Na linha de produção, a deriva térmica durante o processamento das baterias de estado sólido não é apenas uma curva no gráfico. Isso faz com que haja desperdício de wafers, compromete o orçamento térmico e torna o agendamento dos processos um verdadeiro pesadelo. Os períodos de cozimento do fotoresist são muito curtos, e as interfaces entre os materiais utilizados exigem uma precisão térmica extremamente alta. Se o aquecedor não conseguir manter uma temperatura uniforme em todo o substrato, a qualidade do produto fica comprometida.
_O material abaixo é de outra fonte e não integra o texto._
(** The state at the head of the loop: views sorted by coordinate, and
    every line the midpoint of two adjacent positions of its view. *)
Lemma prepare_candidates inst s0 s axis :
  instance_start s0 → prepare inst s0 = Ready s →
  StronglySorted (λ a b, key axis s a ≤ key axis s b) (view axis s) ∧
  view axis s ≡ₚ seq 0 (Z.to_nat (n_pts s)) ∧
  Forall (λ ln, ∃ k, 0 < k < n_pts s - 1 ∧ midpoint_line axis s k ln)
    (lines_of axis s).
Proof.
  intros (Hx0 & Hy0 & Ha0). unfold prepare.
  destruct (read_instance_file inst s0) as [[r s1]|] eqn:Hread; [|done].
  destruct r; try done.
  destruct (initialize_connections (sort_points s1)) as [s2|] eqn:Hinit;
    [|done].
  destruct (div_axis X 0 (n_pts s2 - 1) s2) as [s3|] eqn:HdX; [|done].
  destruct (div_axis Y 0 (n_pts s3 - 1) s3) as [s4|] eqn:HdY; [|done].
  intros [= <-].
  destruct (read_instance_file_success _ _ _ Hread)
    as (Hn & Hlen & Hsx & Hsy & Hx1 & Hy1 & _).
  destruct (initialize_connections_spec (sort_points s1) s2)
    as (Hf & _); [done..|].
  apply div_axis_spec in HdX as (HfX & newx & HlX & _ & HallX).
  apply div_axis_spec in HdY as (HfY & newy & HlY & _ & HallY).
  assert (Hv : view axis s4 = view axis (sort_points s1)).
  { destruct axis; simpl.
    - by rewrite (df_sorted_x _ _ _ HfY), (df_sorted_x _ _ _ HfX),
        (if_sorted_x _ _ Hf).
    - by rewrite (df_sorted_y _ _ _ HfY), (df_sorted_y _ _ _ HfX),
        (if_sorted_y _ _ Hf). }
  assert (Hk : ∀ k, key axis s4 k = key axis (sort_points s1) k).
  { intros k. by rewrite (key_div_frame _ _ _ _ _ HfY),
      (key_div_frame _ _ _ _ _ HfX), (key_init_frame _ _ _ _ Hf). }
  assert (Hn4 : n_pts s4 = n_pts s1).
  { rewrite (df_n_pts _ _ _ HfY), (df_n_pts _ _ _ HfX). apply (if_n_pts _ _ Hf). }
  split; [|split].
  - rewrite Hv.
    eapply (StronglySorted_weaken
              (λ a b, key axis (sort_points s1) a ≤ key axis (sort_points s1) b)).
    + intros a b. by rewrite !Hk.
    + destruct axis;
        [exact (qsort_sorted X s1 (sorted_x_pt s1))
        |exact (qsort_sorted Y s1 (sorted_y_pt s1))].
  - rewrite Hv, Hn4, sort_points_views. destruct axis; simpl; by rewrite ?Hsx, ?Hsy.
  - assert (x_lines s2 = [] ∧ y_lines s2 = []) as [Hx2 Hy2].
    { rewrite (if_x_lines _ _ Hf), (if_y_lines _ _ Hf). simpl.
      by rewrite Hx1, Hy1. }
    simpl in HlX, HlY. rewrite Hx2 in HlX. simpl in HlX.
    pose proof (df_other _ _ _ HfX Y ltac:(done)) as HoX.
    pose proof (df_other _ _ _ HfY X ltac:(done)) as HoY.
    simpl in HoX, HoY. rewrite HoX, Hy2 in HlY. simpl in HlY.
    destruct axis; simpl.
    + rewrite HoY, HlX.
      eapply List.Forall_impl; [|exact HallX]. simpl.
      intros ln (k & Hk' & Hm). exists k.
      rewrite (df_n_pts _ _ _ HfY), (df_n_pts _ _ _ HfX). split; [lia|].
      eapply midpoint_line_frame_fwd; [exact HfY|].
      eapply midpoint_line_frame_fwd; [exact HfX|done].
    + rewrite HlY.
      eapply List.Forall_impl; [|exact HallY]. simpl.
      intros ln (k & Hk' & Hm). exists k.
      rewrite (df_n_pts _ _ _ HfY). split; [lia|].
      eapply midpoint_line_frame_fwd; [exact HfY|done].
Qed.

End candidate_position.

Section strictly_between_points.

Implicit Types (s : state) (ln : line_t).

Lemma midpoint_between (a b : Q) :
  (a < b)%Q →
  (a < a + (b - a) / 2)%Q ∧ (a + (b - a) / 2 < b)%Q.
Proof.
  intros. change ((b - a) / 2)%Q with ((b - a) * (1 # 2))%Q. split; lra.
Qed.

(** A position of a view below [n_pts] names a point of the instance. *)
Lemma view_lookup axis s i :
  shape_ok s → (i < Z.to_nat (n_pts s))%nat →
  ∃ a p, view axis s !! i = Some a ∧ points s !! a = Some p ∧
         (a < Z.to_nat (n_pts s))%nat ∧
         coord_at axis s i = float_of_int (key axis s a) ∧
         key axis s a = pt_coord axis p.
Proof.
  intros [Hn Hlen Hself Hvl Hvlt _] Hi.
  destruct (lookup_lt_is_Some_2 (view axis s) i) as [a Ha]; [by rewrite Hvl|].
  pose proof (Hvlt axis i a Ha) as Hlt.
  destruct (lookup_lt_is_Some_2 (points s) a) as [p Hp]; [lia|].
  exists a, p. unfold coord_at, key.
  rewrite (list_lookup_total_correct _ _ _ Ha).
  rewrite (list_lookup_total_correct _ _ _ Hp). done.
Qed.

Lemma coord_at_int axis s i :
  coord_at axis s i = float_of_int (int_coord_at axis s i).
Proof. reflexivity. Qed.

Lemma int_coord_at_key axis s i a :
  view axis s !! i = Some a → int_coord_at axis s i = key axis s a.
Proof.
  intros Ha. unfold int_coord_at, key.
  by rewrite (list_lookup_total_correct _ _ _ Ha).
Qed.

(** The integer coordinates along a view do not decrease. *)
Lemma int_coord_at_sorted axis s i j :
  shape_ok s → (i ≤ j)%nat → (j < Z.to_nat (n_pts s))%nat →
  int_coord_at axis s i ≤ int_coord_at axis s j.
Proof.
  intros Hs Hij Hj.
  destruct (decide (i = j)) as [->|Hne]; [lia|].
  destruct (view_lookup axis s i Hs) as (a & pa & Ha & _); [lia|].
  destruct (view_lookup axis s j Hs) as (b & pb & Hb & _); [lia|].
  rewrite (int_coord_at_key _ _ _ _ Ha), (int_coord_at_key _ _ _ _ Hb).
  by apply (StronglySorted_lookup _ _ i j a b (ok_sorted _ Hs axis));
    [lia|..].
Qed.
O que é importante tecnicamente Desenvolvemos este aquecedor para processamento de baterias de estado sólido utilizando fontes de infravermelho de onda curta (NIR), dentro de um módulo térmico reforçado com quartzo. O resultado é uma uniformidade de temperatura de ±0,1°C em toda a área ativa, com estabilidade de ±0,2°C durante o processo de cozimento. O controle de temperatura permite uma variação de 1°C/s, com baixo erro de medição, de modo que o perfil de cozimento segue exatamente as especificações desejadas.
Esse equipamento pode ser utilizado em salas limpas de classe 1–100, e funciona sem gerar partículas, com nível de partículas inferior a 1 partícula/pé³ a 0,1 µm, em condições estáveis. A operação contínua por 24 horas é viabilizada pelo controle em dois loops, além de uma vida útil superior a 50.000 horas. Quando é necessário realizar manutenções, as lâmpadas modulares e os drivers trocáveis permitem evitar interrupções indesejadas na produção.
Por que funciona bem aqui Nas linhas de litografia, o mesmo equipamento é utilizado tanto para o cozimento do fotoresist quanto para outros processos, com a mesma precisão. Isso elimina a necessidade de usar outro equipamento. A troca de configurações se torna mais rápida, e não há mais necessidade de se preocupar com perfis de cozimento inadequados. No caso das baterias de estado sólido, esse equipamento permite a cura das camadas interfaciais e a união de filmes finos, sem causar pontos quentes ou áreas frias. Isso mantém a resistência em série estável e reduz o risco de delaminação.
O consumo de energia diminui, pois o infravermelho atinge diretamente o alvo, sem passar pelas paredes da câmara. Menos produtos descartados e menos calibrações necessárias significam uma produção consistente de turno em turno.
Coisas importantes a saber O aquecedor pode ser conectado a sistemas padrão por meio de RS-485 e SECS/GEM. Seu tamanho é compatível com plataformas comuns. Após o arranque, ele alcança a estabilidade térmica em aproximadamente 3–5 minutos. É preciso considerar esse tempo de aquecimento ao planejar a operação da linha.
O controle de interferências eletromagnéticas é eficaz, portanto, os cabos de alta corrente devem ser protegidos adequadamente. Assim, evita-se que ruídos afetem outros instrumentos próximos.